▶ [Provided material]
Fixpoint bind {A B} (p : prog A) (f : A -> prog B) {struct p} : prog B :=
  match p with
  | Ret a => f a
  | Halt h => Halt h
  | Prim g k => Prim g (fun b => bind (k b) f)
  | Port c k => Port c (bind k f)
  | Loop body k => Loop body (fun b => bind (k b) f)
  end.

Declare Scope prog_scope.
Delimit Scope prog_scope with prog.
Bind Scope prog_scope with prog.

Notation "x <- c1 ;; c2" := (bind c1 (fun x => c2))
  (at level 100, c1 at next level, right associativity) : prog_scope.
Notation "c1 ;; c2" := (bind c1 (fun _ => c2))
  (at level 100, right associativity) : prog_scope.
Notation "'call' c" := (Port c (Ret tt)) (at level 10) : prog_scope.

Open Scope prog_scope.

(** Read an expression, or fail where it is undefined; assign. *)
Definition gets {A} (f : kern -> A) : prog A := Prim (fun s => Some (f s, s)) Ret.
Definition reads {A} (f : kern -> option A) : prog A :=
  Prim (fun s => v ← f s; Some (v, s)) Ret.
Definition modify (f : kern -> kern) : prog unit := Prim (fun s => Some (tt, f s)) Ret.
Definition writes (f : kern -> option kern) : prog unit :=
  Prim (fun s => s' ← f s; Some (tt, s')) Ret.
Definition skip : prog unit := Ret tt.
Definition HRT_ASSERT (b : bool) : prog unit := if b then skip else Halt HAssert.

(** [for (;;) body]: [body] gives [Some v] to leave the function with [v]. *)
Definition forever {A} (body : prog (option A)) : prog A := Loop body Ret.

(** ** Ports

    A port gives a meaning to every call: it returns, or it takes the
    control away from the running code ([PSwap]: [swapcontext] to the
    scheduler, or a call that never returns), or it stops. The critical
    section and the switch request only concern the port's own state; the
    other calls may read and update the kernel state, as the ports do
    through the core's accessors. *)

Inductive port_result (P : Type) :=
  | PCont (s : kern) (p : P)
  | PSwap (s : kern) (p : P)
  | PStop (h : halt) (s : kern) (p : P).
Arguments PCont {P} s p.
Arguments PSwap {P} s p.
Arguments PStop {P} h s p.

Class PortLayer := {
  pstate : Type;
  crit_enter : pstate -> pstate;
  crit_exit : pstate -> pstate;
  pend_switch : pstate -> pstate;
  yield_to_scheduler : kern -> pstate -> port_result pstate;
  start_systick : Z -> kern -> pstate -> pstate;
  init_idle_task : kern -> pstate -> port_result pstate;
  prepare_task_stack : Z -> Z -> Z -> kern -> pstate -> port_result pstate;
  enter_scheduler : kern -> pstate -> port_result pstate
}.

Definition port_do `{PortLayer} (c : port_call) (s : kern) (p : pstate) : port_result pstate :=
  match c with
  | hrt_port_crit_enter => PCont s (crit_enter p)
  | hrt_port_crit_exit => PCont s (crit_exit p)
  | hrt__pend_context_switch => PCont s (pend_switch p)
  | hrt_port_yield_to_scheduler => yield_to_scheduler s p
  | hrt_port_start_systick hz => PCont s (start_systick hz s p)
  | hrt__init_idle_task => init_idle_task s p
  | hrt_port_prepare_task_stack id base words => prepare_task_stack id base words s p
  | hrt_port_enter_scheduler => enter_scheduler s p
  end.

Inductive result `{PortLayer} (A : Type) :=
  | Done (a : A) (s : kern) (p : pstate)
  | Swapped (k : prog A) (s : kern) (p : pstate)
  | Halted (h : halt) (s : kern) (p : pstate)
  | Spinning (s : kern) (p : pstate).
Arguments Done {_ A} a s p.
Arguments Swapped {_ A} k s p.
Arguments Halted {_ A} h s p.
Arguments Spinning {_ A} s p.

(** [iter_loop n run k again] runs the body of a loop at most [n] times in
    one uninterrupted run. *)
Fixpoint iter_loop `{PortLayer} {A B} (n : nat)
    (run : kern -> pstate -> result (option B)) (leave : B -> kern -> pstate -> result A)
    (again : option B -> prog A) (s : kern) (p : pstate) : result A :=
  match n with
  | O => Spinning s p
  | S n' =>
      match run s p with
      | Done (Some b) s' p' => leave b s' p'
      | Done None s' p' => iter_loop n' run leave again s' p'
      | Swapped k' s' p' => Swapped (bind k' again) s' p'
      | Halted h s' p' => Halted h s' p'
      | Spinning s' p' => Spinning s' p'
      end
  end.

(** Uninterrupted execution, at most [n] iterations per loop. *)
Fixpoint exec `{PortLayer} (n : nat) {A} (c : prog A) (s : kern) (p : pstate)
    {struct c} : result A :=
  match c with
  | Ret a => Done a s p
  | Halt h => Halted h s p
  | Prim f k =>
      match f s with
      | Some (b, s') => exec n (k b) s' p
      | None => Halted HUndef s p
      end
  | Port pc k =>
      match port_do pc s p with
      | PCont s' p' => exec n k s' p'
      | PSwap s' p' => Swapped k s' p'
      | PStop h s' p' => Halted h s' p'
      end
  | Loop body k =>
      iter_loop n (exec n body) (fun b => exec n (k b))
        (fun o => match o with Some b => k b | None => Loop body k end) s p
  end.

(** ** Sequencing *)

Lemma bind_assoc {A B D} (c : prog A) (f : A -> prog B) (g : B -> prog D) :
  bind (bind c f) g = bind c (fun x => bind (f x) g).
Proof.
  revert B D f g. induction c; intros; cbn; f_equal; eauto;
    apply functional_extensionality; eauto.
Qed.

Section exec_facts.
Context `{PortLayer}.

Lemma iter_loop_done {A B C} n (run : kern -> pstate -> result (option B))
    (leave : B -> kern -> pstate -> result A) again
    (leave' : B -> kern -> pstate -> result C) again' (f : A -> prog C) s p a s' p' :
  (forall b s p a s' p', leave b s p = Done a s' p' -> leave' b s p = exec n (f a) s' p') ->
  forall m, iter_loop m run leave again s p = Done a s' p' ->
  iter_loop m run leave' again' s p = exec n (f a) s' p'.
Proof.
  intros Hl m. revert s p. induction m as [|m IH]; intros s p; cbn; [done|].
  destruct (run s p) as [[b|] s1 p1|k1 s1 p1|h s1 p1|s1 p1]; try done; eauto.
Qed.

Lemma iter_loop_halted {A B C} (run : kern -> pstate -> result (option B))
    (leave : B -> kern -> pstate -> result A) again
    (leave' : B -> kern -> pstate -> result C) again' s p h s' p' :
  (forall b s p h s' p', leave b s p = Halted h s' p' -> leave' b s p = Halted h s' p') ->
  forall m, iter_loop m run leave again s p = Halted h s' p' ->
  iter_loop m run leave' again' s p = Halted h s' p'.
Proof.
  intros Hl m. revert s p. induction m as [|m IH]; intros s p; cbn; [done|].
  destruct (run s p) as [[b|] s1 p1|k1 s1 p1|h1 s1 p1|s1 p1]; try done; eauto.
  by intros [= -> -> ->].
Qed.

▶ [Task]
Every line above that includes the word "match" must appear in the answer.

▶ [Answer for the task]
  match p with
  match c with
  match n with
      match run s p with
  match c with
      match f s with
      match port_do pc s p with
        (fun o => match o with Some b => k b | None => Loop body k end) s p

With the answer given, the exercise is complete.